◆ About this task
In the entries below, every line with the string "listings" is to be reported.

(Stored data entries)

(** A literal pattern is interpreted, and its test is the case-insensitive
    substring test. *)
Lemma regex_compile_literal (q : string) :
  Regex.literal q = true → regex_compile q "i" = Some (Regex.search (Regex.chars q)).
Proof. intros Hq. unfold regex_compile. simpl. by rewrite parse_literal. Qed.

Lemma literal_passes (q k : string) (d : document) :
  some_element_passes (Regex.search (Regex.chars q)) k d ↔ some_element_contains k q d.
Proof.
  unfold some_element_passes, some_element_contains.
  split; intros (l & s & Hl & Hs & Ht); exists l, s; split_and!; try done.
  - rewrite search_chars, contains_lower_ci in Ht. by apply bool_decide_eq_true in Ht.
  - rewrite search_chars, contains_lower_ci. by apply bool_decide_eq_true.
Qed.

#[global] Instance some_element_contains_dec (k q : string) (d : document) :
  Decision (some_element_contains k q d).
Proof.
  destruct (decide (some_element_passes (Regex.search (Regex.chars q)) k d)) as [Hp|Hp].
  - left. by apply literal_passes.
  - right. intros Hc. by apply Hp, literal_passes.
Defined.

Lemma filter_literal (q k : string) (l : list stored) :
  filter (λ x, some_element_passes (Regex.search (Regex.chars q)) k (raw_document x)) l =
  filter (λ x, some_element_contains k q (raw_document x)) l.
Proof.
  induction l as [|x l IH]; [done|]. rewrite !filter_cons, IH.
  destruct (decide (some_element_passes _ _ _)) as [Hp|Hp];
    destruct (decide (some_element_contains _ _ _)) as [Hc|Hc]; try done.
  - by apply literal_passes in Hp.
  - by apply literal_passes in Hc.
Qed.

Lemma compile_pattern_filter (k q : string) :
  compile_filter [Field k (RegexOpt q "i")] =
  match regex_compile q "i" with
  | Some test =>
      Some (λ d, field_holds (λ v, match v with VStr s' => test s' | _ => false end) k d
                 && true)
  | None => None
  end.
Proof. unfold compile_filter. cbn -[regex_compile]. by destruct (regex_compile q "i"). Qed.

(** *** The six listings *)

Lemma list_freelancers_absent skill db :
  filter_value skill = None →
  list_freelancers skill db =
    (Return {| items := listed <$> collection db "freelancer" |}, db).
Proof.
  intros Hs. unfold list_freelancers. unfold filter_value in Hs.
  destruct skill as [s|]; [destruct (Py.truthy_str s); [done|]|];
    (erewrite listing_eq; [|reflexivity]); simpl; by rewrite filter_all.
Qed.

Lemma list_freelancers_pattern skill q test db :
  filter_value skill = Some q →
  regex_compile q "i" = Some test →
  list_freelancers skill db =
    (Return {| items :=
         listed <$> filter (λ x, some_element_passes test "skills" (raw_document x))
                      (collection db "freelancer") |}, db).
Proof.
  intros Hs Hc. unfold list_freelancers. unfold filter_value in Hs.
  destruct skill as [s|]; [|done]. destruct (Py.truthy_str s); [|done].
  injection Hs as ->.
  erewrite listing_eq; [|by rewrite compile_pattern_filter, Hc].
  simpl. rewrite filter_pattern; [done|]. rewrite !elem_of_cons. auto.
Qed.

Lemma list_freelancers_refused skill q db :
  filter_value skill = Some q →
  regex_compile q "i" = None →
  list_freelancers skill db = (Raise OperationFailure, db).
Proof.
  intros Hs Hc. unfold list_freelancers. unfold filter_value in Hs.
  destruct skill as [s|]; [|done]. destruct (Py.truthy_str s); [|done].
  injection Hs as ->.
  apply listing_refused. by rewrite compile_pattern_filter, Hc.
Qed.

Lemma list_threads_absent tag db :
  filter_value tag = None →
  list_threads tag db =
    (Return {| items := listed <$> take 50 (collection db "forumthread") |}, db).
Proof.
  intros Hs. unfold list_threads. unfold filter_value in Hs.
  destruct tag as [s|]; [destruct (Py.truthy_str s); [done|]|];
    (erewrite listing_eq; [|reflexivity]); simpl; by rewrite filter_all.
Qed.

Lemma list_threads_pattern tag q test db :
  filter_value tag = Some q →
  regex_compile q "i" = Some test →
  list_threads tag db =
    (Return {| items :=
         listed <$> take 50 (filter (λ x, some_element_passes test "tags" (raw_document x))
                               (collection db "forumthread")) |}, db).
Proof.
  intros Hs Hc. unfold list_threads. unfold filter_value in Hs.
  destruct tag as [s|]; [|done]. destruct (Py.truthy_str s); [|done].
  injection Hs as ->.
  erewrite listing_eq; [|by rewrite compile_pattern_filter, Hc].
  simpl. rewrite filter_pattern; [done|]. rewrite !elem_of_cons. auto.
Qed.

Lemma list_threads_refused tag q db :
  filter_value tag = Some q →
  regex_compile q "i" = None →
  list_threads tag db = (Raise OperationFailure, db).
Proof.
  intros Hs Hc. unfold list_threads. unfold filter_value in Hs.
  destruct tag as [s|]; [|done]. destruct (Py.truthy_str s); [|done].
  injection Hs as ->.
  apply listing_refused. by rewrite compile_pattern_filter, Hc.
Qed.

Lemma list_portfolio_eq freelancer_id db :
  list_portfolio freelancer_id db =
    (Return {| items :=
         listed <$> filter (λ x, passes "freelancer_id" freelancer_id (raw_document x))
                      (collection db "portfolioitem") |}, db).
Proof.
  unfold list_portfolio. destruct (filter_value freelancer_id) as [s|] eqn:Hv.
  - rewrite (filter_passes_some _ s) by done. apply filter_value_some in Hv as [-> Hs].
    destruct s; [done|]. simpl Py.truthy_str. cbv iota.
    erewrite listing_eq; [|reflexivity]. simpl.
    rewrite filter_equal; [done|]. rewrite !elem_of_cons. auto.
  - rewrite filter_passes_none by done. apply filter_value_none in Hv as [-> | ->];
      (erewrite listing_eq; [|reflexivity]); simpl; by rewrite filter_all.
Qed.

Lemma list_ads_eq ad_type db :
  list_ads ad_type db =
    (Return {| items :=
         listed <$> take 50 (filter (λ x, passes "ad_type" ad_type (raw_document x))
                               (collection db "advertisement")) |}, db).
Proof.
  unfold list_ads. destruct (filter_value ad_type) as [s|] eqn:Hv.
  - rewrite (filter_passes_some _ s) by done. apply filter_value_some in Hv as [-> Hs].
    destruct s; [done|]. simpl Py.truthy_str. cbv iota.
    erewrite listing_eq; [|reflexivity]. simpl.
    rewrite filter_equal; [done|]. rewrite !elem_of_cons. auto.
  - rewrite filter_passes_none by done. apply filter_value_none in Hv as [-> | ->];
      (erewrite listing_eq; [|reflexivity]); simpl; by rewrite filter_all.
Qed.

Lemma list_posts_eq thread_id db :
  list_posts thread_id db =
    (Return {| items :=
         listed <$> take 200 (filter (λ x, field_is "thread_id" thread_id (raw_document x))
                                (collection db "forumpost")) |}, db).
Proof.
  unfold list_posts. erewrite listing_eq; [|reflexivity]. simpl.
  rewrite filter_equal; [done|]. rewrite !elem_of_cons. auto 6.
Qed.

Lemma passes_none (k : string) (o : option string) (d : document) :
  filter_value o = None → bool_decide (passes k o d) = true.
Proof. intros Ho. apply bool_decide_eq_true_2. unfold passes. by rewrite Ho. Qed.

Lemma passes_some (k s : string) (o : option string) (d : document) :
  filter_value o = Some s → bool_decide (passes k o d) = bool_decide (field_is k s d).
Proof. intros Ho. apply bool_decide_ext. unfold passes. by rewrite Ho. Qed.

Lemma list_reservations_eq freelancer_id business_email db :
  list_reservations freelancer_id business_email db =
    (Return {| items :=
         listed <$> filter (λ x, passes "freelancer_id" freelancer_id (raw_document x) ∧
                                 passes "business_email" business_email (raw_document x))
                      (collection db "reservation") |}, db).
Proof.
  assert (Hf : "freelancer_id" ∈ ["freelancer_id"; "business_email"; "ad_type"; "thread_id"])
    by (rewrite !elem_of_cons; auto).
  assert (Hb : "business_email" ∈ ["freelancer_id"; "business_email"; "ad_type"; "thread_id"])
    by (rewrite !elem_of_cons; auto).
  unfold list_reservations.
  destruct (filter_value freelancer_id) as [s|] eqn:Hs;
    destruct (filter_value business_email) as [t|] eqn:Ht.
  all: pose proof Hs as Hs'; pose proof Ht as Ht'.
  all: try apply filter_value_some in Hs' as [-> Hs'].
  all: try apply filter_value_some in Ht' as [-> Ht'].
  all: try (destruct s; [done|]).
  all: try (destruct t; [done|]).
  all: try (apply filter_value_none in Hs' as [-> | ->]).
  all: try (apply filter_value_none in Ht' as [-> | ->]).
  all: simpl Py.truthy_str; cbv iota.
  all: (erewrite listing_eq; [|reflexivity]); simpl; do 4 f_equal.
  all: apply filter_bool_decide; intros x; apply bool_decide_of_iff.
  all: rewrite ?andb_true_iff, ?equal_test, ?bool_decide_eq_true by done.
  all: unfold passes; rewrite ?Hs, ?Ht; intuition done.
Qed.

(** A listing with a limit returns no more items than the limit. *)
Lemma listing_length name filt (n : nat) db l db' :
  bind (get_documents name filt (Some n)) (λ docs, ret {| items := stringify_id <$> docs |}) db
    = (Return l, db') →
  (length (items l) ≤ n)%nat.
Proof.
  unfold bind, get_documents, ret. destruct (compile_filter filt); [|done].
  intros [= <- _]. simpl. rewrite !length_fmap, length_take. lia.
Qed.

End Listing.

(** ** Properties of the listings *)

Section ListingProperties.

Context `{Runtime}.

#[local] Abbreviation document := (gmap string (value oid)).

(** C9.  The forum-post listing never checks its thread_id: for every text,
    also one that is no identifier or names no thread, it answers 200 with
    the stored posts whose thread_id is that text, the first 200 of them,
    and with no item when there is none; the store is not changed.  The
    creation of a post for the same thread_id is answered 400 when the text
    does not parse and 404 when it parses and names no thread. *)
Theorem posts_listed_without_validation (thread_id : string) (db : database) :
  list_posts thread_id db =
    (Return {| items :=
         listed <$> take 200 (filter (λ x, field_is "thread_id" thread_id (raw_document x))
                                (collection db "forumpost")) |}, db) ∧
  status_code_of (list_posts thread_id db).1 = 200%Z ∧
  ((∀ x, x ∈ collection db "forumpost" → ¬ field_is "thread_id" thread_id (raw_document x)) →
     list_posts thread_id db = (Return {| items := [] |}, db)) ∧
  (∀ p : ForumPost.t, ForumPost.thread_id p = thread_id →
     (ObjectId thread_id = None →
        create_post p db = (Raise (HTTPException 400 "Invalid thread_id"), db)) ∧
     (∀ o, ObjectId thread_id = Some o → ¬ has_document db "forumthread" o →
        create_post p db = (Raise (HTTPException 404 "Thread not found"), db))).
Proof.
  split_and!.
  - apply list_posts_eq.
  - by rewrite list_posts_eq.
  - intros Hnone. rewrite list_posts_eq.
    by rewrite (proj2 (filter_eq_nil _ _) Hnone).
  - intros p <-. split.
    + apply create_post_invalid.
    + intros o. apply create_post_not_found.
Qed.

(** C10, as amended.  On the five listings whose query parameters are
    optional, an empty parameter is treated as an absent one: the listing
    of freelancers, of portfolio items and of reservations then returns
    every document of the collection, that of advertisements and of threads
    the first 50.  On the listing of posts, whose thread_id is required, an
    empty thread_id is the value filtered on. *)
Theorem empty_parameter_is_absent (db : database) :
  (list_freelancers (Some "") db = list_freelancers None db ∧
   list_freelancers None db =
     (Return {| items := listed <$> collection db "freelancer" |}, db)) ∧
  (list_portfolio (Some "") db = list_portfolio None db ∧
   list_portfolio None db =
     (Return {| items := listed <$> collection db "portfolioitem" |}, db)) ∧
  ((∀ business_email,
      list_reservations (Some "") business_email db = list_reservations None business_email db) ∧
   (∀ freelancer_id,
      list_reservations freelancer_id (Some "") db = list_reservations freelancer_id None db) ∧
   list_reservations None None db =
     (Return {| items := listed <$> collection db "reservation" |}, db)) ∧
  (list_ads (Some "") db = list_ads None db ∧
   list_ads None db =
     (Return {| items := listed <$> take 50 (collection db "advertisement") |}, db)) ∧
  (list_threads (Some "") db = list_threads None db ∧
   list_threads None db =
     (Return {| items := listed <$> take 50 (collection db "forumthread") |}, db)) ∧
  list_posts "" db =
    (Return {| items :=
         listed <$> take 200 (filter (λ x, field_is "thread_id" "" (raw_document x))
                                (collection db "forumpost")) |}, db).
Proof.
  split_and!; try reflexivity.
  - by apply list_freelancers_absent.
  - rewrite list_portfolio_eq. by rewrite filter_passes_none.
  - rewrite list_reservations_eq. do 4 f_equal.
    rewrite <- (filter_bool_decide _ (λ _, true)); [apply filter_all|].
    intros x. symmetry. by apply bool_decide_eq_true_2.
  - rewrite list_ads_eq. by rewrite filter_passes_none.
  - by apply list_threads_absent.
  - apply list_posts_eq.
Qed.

◆ Response
(** *** The six listings *)
(** ** Properties of the listings *)
(** C10, as amended.  On the five listings whose query parameters are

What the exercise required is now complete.